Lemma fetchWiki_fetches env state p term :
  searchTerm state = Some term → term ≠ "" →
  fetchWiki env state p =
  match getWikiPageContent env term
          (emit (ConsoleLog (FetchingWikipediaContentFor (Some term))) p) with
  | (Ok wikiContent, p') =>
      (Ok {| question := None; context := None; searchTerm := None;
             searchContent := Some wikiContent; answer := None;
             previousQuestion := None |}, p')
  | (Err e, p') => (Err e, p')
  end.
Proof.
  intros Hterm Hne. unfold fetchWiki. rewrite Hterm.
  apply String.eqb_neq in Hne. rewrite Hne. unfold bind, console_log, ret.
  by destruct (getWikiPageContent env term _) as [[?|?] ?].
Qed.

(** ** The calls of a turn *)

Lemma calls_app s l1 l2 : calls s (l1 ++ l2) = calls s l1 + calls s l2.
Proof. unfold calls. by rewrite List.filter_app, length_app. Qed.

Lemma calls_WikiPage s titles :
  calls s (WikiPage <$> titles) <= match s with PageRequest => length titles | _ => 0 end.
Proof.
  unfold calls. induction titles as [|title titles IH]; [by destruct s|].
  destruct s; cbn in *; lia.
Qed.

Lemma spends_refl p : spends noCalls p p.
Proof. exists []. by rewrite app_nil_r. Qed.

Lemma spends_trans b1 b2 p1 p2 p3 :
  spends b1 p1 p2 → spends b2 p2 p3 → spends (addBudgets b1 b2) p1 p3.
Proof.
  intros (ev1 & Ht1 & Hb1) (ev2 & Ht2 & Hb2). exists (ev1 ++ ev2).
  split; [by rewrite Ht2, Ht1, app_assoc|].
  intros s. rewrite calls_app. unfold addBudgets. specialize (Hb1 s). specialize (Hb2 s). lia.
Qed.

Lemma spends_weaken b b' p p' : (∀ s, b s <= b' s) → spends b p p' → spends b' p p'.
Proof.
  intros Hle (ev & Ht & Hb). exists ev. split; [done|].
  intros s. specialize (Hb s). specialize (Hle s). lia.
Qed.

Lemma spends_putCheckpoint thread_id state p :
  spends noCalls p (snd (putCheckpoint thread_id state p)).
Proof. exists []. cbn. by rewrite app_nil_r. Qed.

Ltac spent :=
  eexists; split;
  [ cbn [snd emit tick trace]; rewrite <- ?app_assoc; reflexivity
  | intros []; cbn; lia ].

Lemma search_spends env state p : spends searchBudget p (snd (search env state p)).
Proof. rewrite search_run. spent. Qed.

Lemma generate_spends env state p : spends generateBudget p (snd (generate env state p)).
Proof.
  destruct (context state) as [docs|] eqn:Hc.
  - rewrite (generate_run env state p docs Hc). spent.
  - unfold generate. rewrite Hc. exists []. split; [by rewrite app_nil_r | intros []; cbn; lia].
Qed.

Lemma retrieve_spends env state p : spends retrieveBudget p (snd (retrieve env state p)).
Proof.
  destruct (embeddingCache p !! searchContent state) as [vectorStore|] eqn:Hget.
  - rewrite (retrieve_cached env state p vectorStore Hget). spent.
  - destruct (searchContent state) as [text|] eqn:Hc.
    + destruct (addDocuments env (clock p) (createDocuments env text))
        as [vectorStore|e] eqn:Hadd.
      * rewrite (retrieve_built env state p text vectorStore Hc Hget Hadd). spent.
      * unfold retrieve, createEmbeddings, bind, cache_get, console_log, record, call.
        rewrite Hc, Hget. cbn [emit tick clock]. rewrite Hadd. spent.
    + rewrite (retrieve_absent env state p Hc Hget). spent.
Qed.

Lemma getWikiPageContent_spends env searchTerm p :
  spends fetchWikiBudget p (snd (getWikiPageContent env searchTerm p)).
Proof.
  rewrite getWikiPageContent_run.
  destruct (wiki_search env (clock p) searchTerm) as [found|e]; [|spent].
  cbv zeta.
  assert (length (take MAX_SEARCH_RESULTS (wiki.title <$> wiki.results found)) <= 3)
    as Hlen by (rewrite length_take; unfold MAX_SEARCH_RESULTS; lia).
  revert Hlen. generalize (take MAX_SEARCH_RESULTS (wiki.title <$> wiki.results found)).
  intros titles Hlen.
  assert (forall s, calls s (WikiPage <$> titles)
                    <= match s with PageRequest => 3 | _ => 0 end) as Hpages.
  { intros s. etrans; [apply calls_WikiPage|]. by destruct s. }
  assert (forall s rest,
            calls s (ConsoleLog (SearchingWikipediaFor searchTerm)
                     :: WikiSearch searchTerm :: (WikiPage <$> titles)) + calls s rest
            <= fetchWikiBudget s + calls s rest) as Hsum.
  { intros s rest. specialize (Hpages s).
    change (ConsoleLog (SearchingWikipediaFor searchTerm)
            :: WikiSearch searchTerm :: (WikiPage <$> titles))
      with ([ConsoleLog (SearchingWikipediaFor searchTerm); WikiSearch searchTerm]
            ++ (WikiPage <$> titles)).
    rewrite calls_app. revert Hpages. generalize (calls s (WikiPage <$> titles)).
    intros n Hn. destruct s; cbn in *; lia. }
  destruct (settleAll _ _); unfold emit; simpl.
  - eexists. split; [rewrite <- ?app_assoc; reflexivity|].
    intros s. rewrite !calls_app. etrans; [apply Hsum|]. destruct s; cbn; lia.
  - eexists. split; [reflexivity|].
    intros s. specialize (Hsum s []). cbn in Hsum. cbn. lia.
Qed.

⁂

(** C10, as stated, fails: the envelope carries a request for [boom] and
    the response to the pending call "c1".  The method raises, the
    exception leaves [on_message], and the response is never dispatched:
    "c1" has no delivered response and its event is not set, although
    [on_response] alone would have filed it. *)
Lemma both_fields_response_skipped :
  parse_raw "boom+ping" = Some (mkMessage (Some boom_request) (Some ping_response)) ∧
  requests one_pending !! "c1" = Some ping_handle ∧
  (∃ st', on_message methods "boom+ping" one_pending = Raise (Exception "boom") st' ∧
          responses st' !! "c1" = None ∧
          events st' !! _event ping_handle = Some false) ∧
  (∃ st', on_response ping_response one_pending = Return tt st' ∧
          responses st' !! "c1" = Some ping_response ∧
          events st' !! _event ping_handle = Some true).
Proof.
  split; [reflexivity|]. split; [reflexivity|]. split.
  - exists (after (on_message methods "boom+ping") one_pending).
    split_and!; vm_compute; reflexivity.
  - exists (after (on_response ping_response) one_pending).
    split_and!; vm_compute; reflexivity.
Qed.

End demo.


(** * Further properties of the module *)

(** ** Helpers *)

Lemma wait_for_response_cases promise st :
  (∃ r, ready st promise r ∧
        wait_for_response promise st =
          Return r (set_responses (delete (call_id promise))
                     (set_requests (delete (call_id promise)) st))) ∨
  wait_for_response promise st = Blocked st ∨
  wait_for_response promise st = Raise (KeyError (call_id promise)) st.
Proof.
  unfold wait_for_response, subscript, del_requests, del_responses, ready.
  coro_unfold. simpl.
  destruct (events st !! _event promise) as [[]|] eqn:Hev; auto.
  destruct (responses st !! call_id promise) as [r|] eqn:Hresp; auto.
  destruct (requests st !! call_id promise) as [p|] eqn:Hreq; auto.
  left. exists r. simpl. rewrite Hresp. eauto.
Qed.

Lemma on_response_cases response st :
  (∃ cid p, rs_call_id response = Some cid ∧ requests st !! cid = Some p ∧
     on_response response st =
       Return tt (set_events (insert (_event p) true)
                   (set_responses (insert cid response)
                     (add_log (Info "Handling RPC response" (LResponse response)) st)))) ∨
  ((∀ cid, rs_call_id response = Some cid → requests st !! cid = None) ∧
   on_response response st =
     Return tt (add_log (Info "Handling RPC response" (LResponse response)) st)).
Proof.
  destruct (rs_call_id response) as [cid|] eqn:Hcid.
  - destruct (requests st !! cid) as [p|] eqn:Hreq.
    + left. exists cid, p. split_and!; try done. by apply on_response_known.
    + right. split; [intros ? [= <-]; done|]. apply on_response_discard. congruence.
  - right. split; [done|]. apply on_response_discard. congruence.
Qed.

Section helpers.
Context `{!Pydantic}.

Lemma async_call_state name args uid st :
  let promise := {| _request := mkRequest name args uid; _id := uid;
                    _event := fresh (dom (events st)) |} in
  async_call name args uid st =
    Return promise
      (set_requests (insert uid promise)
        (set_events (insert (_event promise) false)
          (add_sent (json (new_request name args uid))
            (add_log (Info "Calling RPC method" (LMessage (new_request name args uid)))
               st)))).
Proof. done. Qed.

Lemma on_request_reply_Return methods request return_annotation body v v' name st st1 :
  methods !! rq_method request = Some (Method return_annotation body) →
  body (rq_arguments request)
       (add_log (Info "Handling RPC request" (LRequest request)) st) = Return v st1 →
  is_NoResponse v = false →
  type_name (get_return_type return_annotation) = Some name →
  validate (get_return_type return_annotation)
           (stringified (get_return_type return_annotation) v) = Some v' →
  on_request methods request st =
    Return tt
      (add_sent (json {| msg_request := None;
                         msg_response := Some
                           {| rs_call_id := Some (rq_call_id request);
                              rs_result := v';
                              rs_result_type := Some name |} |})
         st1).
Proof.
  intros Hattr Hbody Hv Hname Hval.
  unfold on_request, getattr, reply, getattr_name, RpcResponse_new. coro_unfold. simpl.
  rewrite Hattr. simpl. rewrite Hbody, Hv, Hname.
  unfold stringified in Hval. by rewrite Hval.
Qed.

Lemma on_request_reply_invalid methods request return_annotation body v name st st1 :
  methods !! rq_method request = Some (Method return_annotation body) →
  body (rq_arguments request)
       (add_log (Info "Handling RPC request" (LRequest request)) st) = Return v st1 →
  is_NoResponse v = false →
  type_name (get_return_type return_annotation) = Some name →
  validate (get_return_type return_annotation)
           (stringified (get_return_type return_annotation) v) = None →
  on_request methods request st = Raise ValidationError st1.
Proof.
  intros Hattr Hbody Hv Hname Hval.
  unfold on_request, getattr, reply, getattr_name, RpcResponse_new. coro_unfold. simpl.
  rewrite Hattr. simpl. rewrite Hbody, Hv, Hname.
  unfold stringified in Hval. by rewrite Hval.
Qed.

⁂

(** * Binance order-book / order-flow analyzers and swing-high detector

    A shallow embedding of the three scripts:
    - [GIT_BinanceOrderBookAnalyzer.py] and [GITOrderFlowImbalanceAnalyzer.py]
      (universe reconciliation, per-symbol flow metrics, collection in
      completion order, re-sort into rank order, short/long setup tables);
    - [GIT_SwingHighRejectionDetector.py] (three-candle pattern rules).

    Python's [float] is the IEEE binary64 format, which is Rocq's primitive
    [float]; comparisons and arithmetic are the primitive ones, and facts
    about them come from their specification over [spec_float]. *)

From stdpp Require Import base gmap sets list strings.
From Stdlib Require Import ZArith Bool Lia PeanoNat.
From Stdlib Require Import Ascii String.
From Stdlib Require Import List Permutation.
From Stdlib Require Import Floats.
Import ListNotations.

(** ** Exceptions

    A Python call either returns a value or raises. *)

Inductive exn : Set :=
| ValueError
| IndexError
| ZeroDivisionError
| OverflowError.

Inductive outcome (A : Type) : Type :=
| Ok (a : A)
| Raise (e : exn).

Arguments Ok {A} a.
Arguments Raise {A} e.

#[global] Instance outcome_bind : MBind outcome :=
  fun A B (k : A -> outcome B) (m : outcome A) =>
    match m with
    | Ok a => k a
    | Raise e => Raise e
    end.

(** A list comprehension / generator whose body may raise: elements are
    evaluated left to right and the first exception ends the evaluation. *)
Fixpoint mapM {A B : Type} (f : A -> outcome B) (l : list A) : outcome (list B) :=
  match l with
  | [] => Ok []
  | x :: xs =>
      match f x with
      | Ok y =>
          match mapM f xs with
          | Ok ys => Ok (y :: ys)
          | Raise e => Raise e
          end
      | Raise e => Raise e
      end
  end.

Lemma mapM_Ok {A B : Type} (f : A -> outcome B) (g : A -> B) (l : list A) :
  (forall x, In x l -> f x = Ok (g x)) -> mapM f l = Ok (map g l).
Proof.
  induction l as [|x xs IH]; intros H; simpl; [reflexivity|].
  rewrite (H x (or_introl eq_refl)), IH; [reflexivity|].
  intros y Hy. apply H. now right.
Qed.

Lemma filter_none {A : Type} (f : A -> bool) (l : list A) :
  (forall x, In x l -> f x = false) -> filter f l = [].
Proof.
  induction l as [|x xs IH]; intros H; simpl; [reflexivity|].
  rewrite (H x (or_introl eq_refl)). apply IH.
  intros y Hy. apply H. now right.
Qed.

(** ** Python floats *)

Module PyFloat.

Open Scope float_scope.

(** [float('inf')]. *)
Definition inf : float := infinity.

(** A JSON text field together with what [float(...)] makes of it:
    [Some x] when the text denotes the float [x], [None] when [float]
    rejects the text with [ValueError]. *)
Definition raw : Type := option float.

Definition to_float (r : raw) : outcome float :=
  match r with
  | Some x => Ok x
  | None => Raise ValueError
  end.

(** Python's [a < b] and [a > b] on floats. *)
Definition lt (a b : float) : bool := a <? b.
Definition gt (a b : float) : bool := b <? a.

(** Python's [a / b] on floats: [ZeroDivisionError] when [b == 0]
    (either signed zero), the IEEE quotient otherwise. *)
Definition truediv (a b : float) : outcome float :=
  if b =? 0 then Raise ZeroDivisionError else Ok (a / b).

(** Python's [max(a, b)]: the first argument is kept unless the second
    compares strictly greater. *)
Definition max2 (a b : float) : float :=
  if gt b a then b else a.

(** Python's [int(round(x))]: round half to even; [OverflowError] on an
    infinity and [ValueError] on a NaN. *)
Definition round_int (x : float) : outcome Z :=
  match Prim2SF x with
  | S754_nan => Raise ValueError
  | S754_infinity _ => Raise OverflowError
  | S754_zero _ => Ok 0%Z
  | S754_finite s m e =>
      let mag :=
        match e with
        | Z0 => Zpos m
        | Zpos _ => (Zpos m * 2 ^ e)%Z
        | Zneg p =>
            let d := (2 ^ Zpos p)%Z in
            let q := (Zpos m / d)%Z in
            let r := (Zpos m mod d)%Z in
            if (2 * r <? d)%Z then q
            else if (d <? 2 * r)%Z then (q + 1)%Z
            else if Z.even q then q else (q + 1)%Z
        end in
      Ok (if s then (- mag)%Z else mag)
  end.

⁂

◆ **Requirement**: Among the lines above, find those with the word "right" and list them.

◆ **Answer to this exercise**:
    + right. split; [intros ? [= <-]; done|]. apply on_response_discard. congruence.
  - right. split; [done|]. apply on_response_discard. congruence.
    evaluated left to right and the first exception ends the evaluation. *)
  intros y Hy. apply H. now right.
  intros y Hy. apply H. now right.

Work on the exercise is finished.